- _What is required_: With no omissions, write out every record given below.

- _Materials provided_:
(** * Todo store, intent resolver and action executor

    A shallow embedding of the repository's Python sources:

    - [database.py] and [models.py]: the module-level store behind the HTTP
      routes and behind [SimpleGeminiClient];
    - [simple_gemini_client.py]: prompt, reply decoding and action dispatch
      over that store;
    - [todo_app.py]: the self-contained [TodoApp] class with its own store
      and its own dispatch.

    Python integers are unbounded, so ids are [Z].  A [datetime] is a point
    on the clock's time line, modelled as a [Z] (say, microseconds); every
    [datetime.now()] of the source becomes a clock reading handed to the
    function that takes it.  The store globals ([todos_db], [next_id]) and
    the attributes of a [TodoApp] instance are threaded explicitly: a
    function that may touch them takes the state and returns the result
    together with the state after the call. *)

From Stdlib Require Import ZArith QArith List String Bool Lia Sorted.
Import ListNotations.
Local Open Scope string_scope.
Local Open Scope list_scope.
Local Open Scope Z_scope.
#[local] Set Warnings "-register-all".

(** ** Python values *)

(** The values [json.loads] builds, which the dispatch code passes around
    untyped.  A [PFloat] carries the exact value of a finite double; a
    [PDict] lists its items in order, a key occurring once. *)
Module Py.

Inductive value : Type :=
| PNone
| PBool (b : bool)
| PInt (n : Z)
| PFloat (q : Q)
| PStr (s : string)
| PList (l : list value)
| PDict (d : list (string * value)).

(** [bool(v)], the test behind [if v:] and [if not v:]. *)
Definition truthy (v : value) : bool :=
  match v with
  | PNone => false
  | PBool b => b
  | PInt n => negb (n =? 0)
  | PFloat q => negb (Qeq_bool q 0)
  | PStr s => negb (s =? "")%string
  | PList l => match l with [] => false | _ => true end
  | PDict d => match d with [] => false | _ => true end
  end.

(** [n == v] for an [int] on the left: numbers compare by value, [True] and
    [False] are the integers 1 and 0, everything else differs. *)
Definition eq_int (n : Z) (v : value) : bool :=
  match v with
  | PInt m => n =? m
  | PBool b => n =? (if b then 1 else 0)
  | PFloat q => Qeq_bool (inject_Z n) q
  | _ => false
  end.

(** [v == s] for a string literal [s]. *)
Definition eq_str (v : value) (s : string) : bool :=
  match v with
  | PStr s' => (s' =? s)%string
  | _ => false
  end.

(** Lists and dicts are unhashable: using one as a dict key raises
    [TypeError]. *)
Definition hashable (v : value) : bool :=
  match v with
  | PList _ | PDict _ => false
  | _ => true
  end.

(** [isinstance(v, dict)]: only a dict has the [.get] the code calls. *)
Definition is_dict (v : value) : bool :=
  match v with
  | PDict _ => true
  | _ => false
  end.

Fixpoint lookup (k : string) (d : list (string * value)) : option value :=
  match d with
  | [] => None
  | (k', v) :: d' => if (k' =? k)%string then Some v else lookup k d'
  end.

(** [d.get(k)] *)
Definition get (d : list (string * value)) (k : string) : value :=
  match lookup k d with Some v => v | None => PNone end.

(** [d.get(k, default)] *)
Definition get_default (d : list (string * value)) (k : string) (default : value) : value :=
  match lookup k d with Some v => v | None => default end.

(** The exceptions the modelled code can meet. *)
Inductive exn : Type :=
| ServiceException   (* raised by the text-generation call or by [response.text] *)
| JSONDecodeError    (* [json.loads] on text that is not JSON *)
| AttributeError     (* [.get] on a value that is not a dict *)
| ValueError         (* [TodoStatus(v)] for [v] outside the enum *)
| ValidationError    (* pydantic rejecting a field value *)
| TypeError.         (* an unhashable value used as a dict key *)

End Py.

(** ** [models.py] and [database.py] *)

Module database.

Inductive TodoStatus : Type := PENDING | IN_PROGRESS | COMPLETED.

(** [TodoStatus.value] *)
Definition TodoStatus_value (st : TodoStatus) : string :=
  match st with
  | PENDING => "pending"
  | IN_PROGRESS => "in_progress"
  | COMPLETED => "completed"
  end.

(** [TodoStatus(v)]: the member whose value equals [v]; [None] stands for
    the [ValueError] the enum raises on any other argument. *)
Definition TodoStatus_call (v : Py.value) : option TodoStatus :=
  if Py.eq_str v "pending" then Some PENDING
  else if Py.eq_str v "in_progress" then Some IN_PROGRESS
  else if Py.eq_str v "completed" then Some COMPLETED
  else None.

(** [class Todo(TodoBase)].  The model does not validate on assignment, and
    [update_todo] assigns whatever a [TodoUpdate] carries, an explicit
    [None] included: the three base fields are optional here. *)
Record Todo : Type := mkTodo {
  id : Z;
  title : option string;
  description : option string;
  status : option TodoStatus;
  created_at : Z;
  updated_at : Z
}.

(** [class TodoCreate(TodoBase)] *)
Record TodoCreate : Type := mkTodoCreate {
  c_title : string;
  c_description : option string;
  c_status : TodoStatus
}.

(** [class TodoUpdate(BaseModel)].  Each field is either unset ([None]
    here) or set to an optional value ([Some None] is an explicit Python
    [None]); [dict(exclude_unset=True)] keeps exactly the set ones. *)
Record TodoUpdate : Type := mkTodoUpdate {
  u_title : option (option string);
  u_description : option (option string);
  u_status : option (option TodoStatus)
}.
Lemma append_reaching (r : Row) (s : state) :
  batch_size s <= Z.of_nat (List.length (_buf s)) + 1 ->
  append r s = _flush (set_parsed (_parsed s + 1) (set_buf (_buf s ++ [r]) s)).
Proof.
  intros H. unfold append. unfold_spider.
  rewrite length_app, Nat2Z.inj_add.
  change (Z.of_nat (List.length [r])) with 1.
  destruct (_ >=? _) eqn:E; [reflexivity|].
  rewrite Z.geb_leb in E. apply Z.leb_gt in E. lia.
Qed.

(** A step of [append] that returns leaves fewer records than the
    threshold: the buffer has grown by the record, or has been written
    out and is empty. *)
Lemma append_step (r : Row) (s s' : state) :
  threshold_set s ->
  append r s = (Ok tt, s') ->
  Z.of_nat (List.length (_buf s')) < batch_size s'
  /\ batch_size s' = batch_size s
  /\ ((_buf s' = _buf s ++ [r]
       /\ Z.of_nat (List.length (_buf s)) + 1 < batch_size s)
      \/ (_buf s' = []
          /\ batch_size s <= Z.of_nat (List.length (_buf s)) + 1)).
Proof.
  unfold threshold_set. intros Hpos Hrun.
  destruct (Z_lt_le_dec (Z.of_nat (List.length (_buf s)) + 1) (batch_size s))
    as [Hlt|Hge].
  - rewrite (append_below r s Hlt) in Hrun. injection Hrun as <-. project.
    rewrite length_app, Nat2Z.inj_add.
    change (Z.of_nat (List.length [r])) with 1.
    split; [lia|]. split; [reflexivity|].
    left. auto.
  - rewrite (append_reaching r s Hge) in Hrun.
    pose proof (flush_outcome _ _ _ Hrun) as Hf.
    project. destruct Hf as (_ & _ & Hfull & _).
    destruct Hfull as (_ & Hempty & _);
      [destruct (_buf s); discriminate|reflexivity|].
    pose proof (flush_threshold
                  (set_parsed (_parsed s + 1) (set_buf (_buf s ++ [r]) s)))
      as Hb.
    assert (Hsame : batch_size s' = batch_size s).
    { revert Hrun. unfold _flush. unfold_spider. project.
      destruct (_buf s ++ [r]); project; split_db; intros Hrun;
        try discriminate Hrun; injection Hrun as <-; reflexivity. }
    rewrite Hempty, Hsame. simpl. split; [exact Hpos|]. split; [reflexivity|].
    right. auto.
Qed.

- _Answer for the task_:
(** * Todo store, intent resolver and action executor

    A shallow embedding of the repository's Python sources:

    - [database.py] and [models.py]: the module-level store behind the HTTP
      routes and behind [SimpleGeminiClient];
    - [simple_gemini_client.py]: prompt, reply decoding and action dispatch
      over that store;
    - [todo_app.py]: the self-contained [TodoApp] class with its own store
      and its own dispatch.

    Python integers are unbounded, so ids are [Z].  A [datetime] is a point
    on the clock's time line, modelled as a [Z] (say, microseconds); every
    [datetime.now()] of the source becomes a clock reading handed to the
    function that takes it.  The store globals ([todos_db], [next_id]) and
    the attributes of a [TodoApp] instance are threaded explicitly: a
    function that may touch them takes the state and returns the result
    together with the state after the call. *)

From Stdlib Require Import ZArith QArith List String Bool Lia Sorted.
Import ListNotations.
Local Open Scope string_scope.
Local Open Scope list_scope.
Local Open Scope Z_scope.
#[local] Set Warnings "-register-all".

(** ** Python values *)

(** The values [json.loads] builds, which the dispatch code passes around
    untyped.  A [PFloat] carries the exact value of a finite double; a
    [PDict] lists its items in order, a key occurring once. *)
Module Py.

Inductive value : Type :=
| PNone
| PBool (b : bool)
| PInt (n : Z)
| PFloat (q : Q)
| PStr (s : string)
| PList (l : list value)
| PDict (d : list (string * value)).

(** [bool(v)], the test behind [if v:] and [if not v:]. *)
Definition truthy (v : value) : bool :=
  match v with
  | PNone => false
  | PBool b => b
  | PInt n => negb (n =? 0)
  | PFloat q => negb (Qeq_bool q 0)
  | PStr s => negb (s =? "")%string
  | PList l => match l with [] => false | _ => true end
  | PDict d => match d with [] => false | _ => true end
  end.

(** [n == v] for an [int] on the left: numbers compare by value, [True] and
    [False] are the integers 1 and 0, everything else differs. *)
Definition eq_int (n : Z) (v : value) : bool :=
  match v with
  | PInt m => n =? m
  | PBool b => n =? (if b then 1 else 0)
  | PFloat q => Qeq_bool (inject_Z n) q
  | _ => false
  end.

(** [v == s] for a string literal [s]. *)
Definition eq_str (v : value) (s : string) : bool :=
  match v with
  | PStr s' => (s' =? s)%string
  | _ => false
  end.

(** Lists and dicts are unhashable: using one as a dict key raises
    [TypeError]. *)
Definition hashable (v : value) : bool :=
  match v with
  | PList _ | PDict _ => false
  | _ => true
  end.

(** [isinstance(v, dict)]: only a dict has the [.get] the code calls. *)
Definition is_dict (v : value) : bool :=
  match v with
  | PDict _ => true
  | _ => false
  end.

Fixpoint lookup (k : string) (d : list (string * value)) : option value :=
  match d with
  | [] => None
  | (k', v) :: d' => if (k' =? k)%string then Some v else lookup k d'
  end.

(** [d.get(k)] *)
Definition get (d : list (string * value)) (k : string) : value :=
  match lookup k d with Some v => v | None => PNone end.

(** [d.get(k, default)] *)
Definition get_default (d : list (string * value)) (k : string) (default : value) : value :=
  match lookup k d with Some v => v | None => default end.

(** The exceptions the modelled code can meet. *)
Inductive exn : Type :=
| ServiceException   (* raised by the text-generation call or by [response.text] *)
| JSONDecodeError    (* [json.loads] on text that is not JSON *)
| AttributeError     (* [.get] on a value that is not a dict *)
| ValueError         (* [TodoStatus(v)] for [v] outside the enum *)
| ValidationError    (* pydantic rejecting a field value *)
| TypeError.         (* an unhashable value used as a dict key *)

End Py.

(** ** [models.py] and [database.py] *)

Module database.

Inductive TodoStatus : Type := PENDING | IN_PROGRESS | COMPLETED.

(** [TodoStatus.value] *)
Definition TodoStatus_value (st : TodoStatus) : string :=
  match st with
  | PENDING => "pending"
  | IN_PROGRESS => "in_progress"
  | COMPLETED => "completed"
  end.

(** [TodoStatus(v)]: the member whose value equals [v]; [None] stands for
    the [ValueError] the enum raises on any other argument. *)
Definition TodoStatus_call (v : Py.value) : option TodoStatus :=
  if Py.eq_str v "pending" then Some PENDING
  else if Py.eq_str v "in_progress" then Some IN_PROGRESS
  else if Py.eq_str v "completed" then Some COMPLETED
  else None.

(** [class Todo(TodoBase)].  The model does not validate on assignment, and
    [update_todo] assigns whatever a [TodoUpdate] carries, an explicit
    [None] included: the three base fields are optional here. *)
Record Todo : Type := mkTodo {
  id : Z;
  title : option string;
  description : option string;
  status : option TodoStatus;
  created_at : Z;
  updated_at : Z
}.

(** [class TodoCreate(TodoBase)] *)
Record TodoCreate : Type := mkTodoCreate {
  c_title : string;
  c_description : option string;
  c_status : TodoStatus
}.

(** [class TodoUpdate(BaseModel)].  Each field is either unset ([None]
    here) or set to an optional value ([Some None] is an explicit Python
    [None]); [dict(exclude_unset=True)] keeps exactly the set ones. *)
Record TodoUpdate : Type := mkTodoUpdate {
  u_title : option (option string);
  u_description : option (option string);
  u_status : option (option TodoStatus)
}.
Lemma append_reaching (r : Row) (s : state) :
  batch_size s <= Z.of_nat (List.length (_buf s)) + 1 ->
  append r s = _flush (set_parsed (_parsed s + 1) (set_buf (_buf s ++ [r]) s)).
Proof.
  intros H. unfold append. unfold_spider.
  rewrite length_app, Nat2Z.inj_add.
  change (Z.of_nat (List.length [r])) with 1.
  destruct (_ >=? _) eqn:E; [reflexivity|].
  rewrite Z.geb_leb in E. apply Z.leb_gt in E. lia.
Qed.

(** A step of [append] that returns leaves fewer records than the
    threshold: the buffer has grown by the record, or has been written
    out and is empty. *)
Lemma append_step (r : Row) (s s' : state) :
  threshold_set s ->
  append r s = (Ok tt, s') ->
  Z.of_nat (List.length (_buf s')) < batch_size s'
  /\ batch_size s' = batch_size s
  /\ ((_buf s' = _buf s ++ [r]
       /\ Z.of_nat (List.length (_buf s)) + 1 < batch_size s)
      \/ (_buf s' = []
          /\ batch_size s <= Z.of_nat (List.length (_buf s)) + 1)).
Proof.
  unfold threshold_set. intros Hpos Hrun.
  destruct (Z_lt_le_dec (Z.of_nat (List.length (_buf s)) + 1) (batch_size s))
    as [Hlt|Hge].
  - rewrite (append_below r s Hlt) in Hrun. injection Hrun as <-. project.
    rewrite length_app, Nat2Z.inj_add.
    change (Z.of_nat (List.length [r])) with 1.
    split; [lia|]. split; [reflexivity|].
    left. auto.
  - rewrite (append_reaching r s Hge) in Hrun.
    pose proof (flush_outcome _ _ _ Hrun) as Hf.
    project. destruct Hf as (_ & _ & Hfull & _).
    destruct Hfull as (_ & Hempty & _);
      [destruct (_buf s); discriminate|reflexivity|].
    pose proof (flush_threshold
                  (set_parsed (_parsed s + 1) (set_buf (_buf s ++ [r]) s)))
      as Hb.
    assert (Hsame : batch_size s' = batch_size s).
    { revert Hrun. unfold _flush. unfold_spider. project.
      destruct (_buf s ++ [r]); project; split_db; intros Hrun;
        try discriminate Hrun; injection Hrun as <-; reflexivity. }
    rewrite Hempty, Hsame. simpl. split; [exact Hpos|]. split; [reflexivity|].
    right. auto.
Qed.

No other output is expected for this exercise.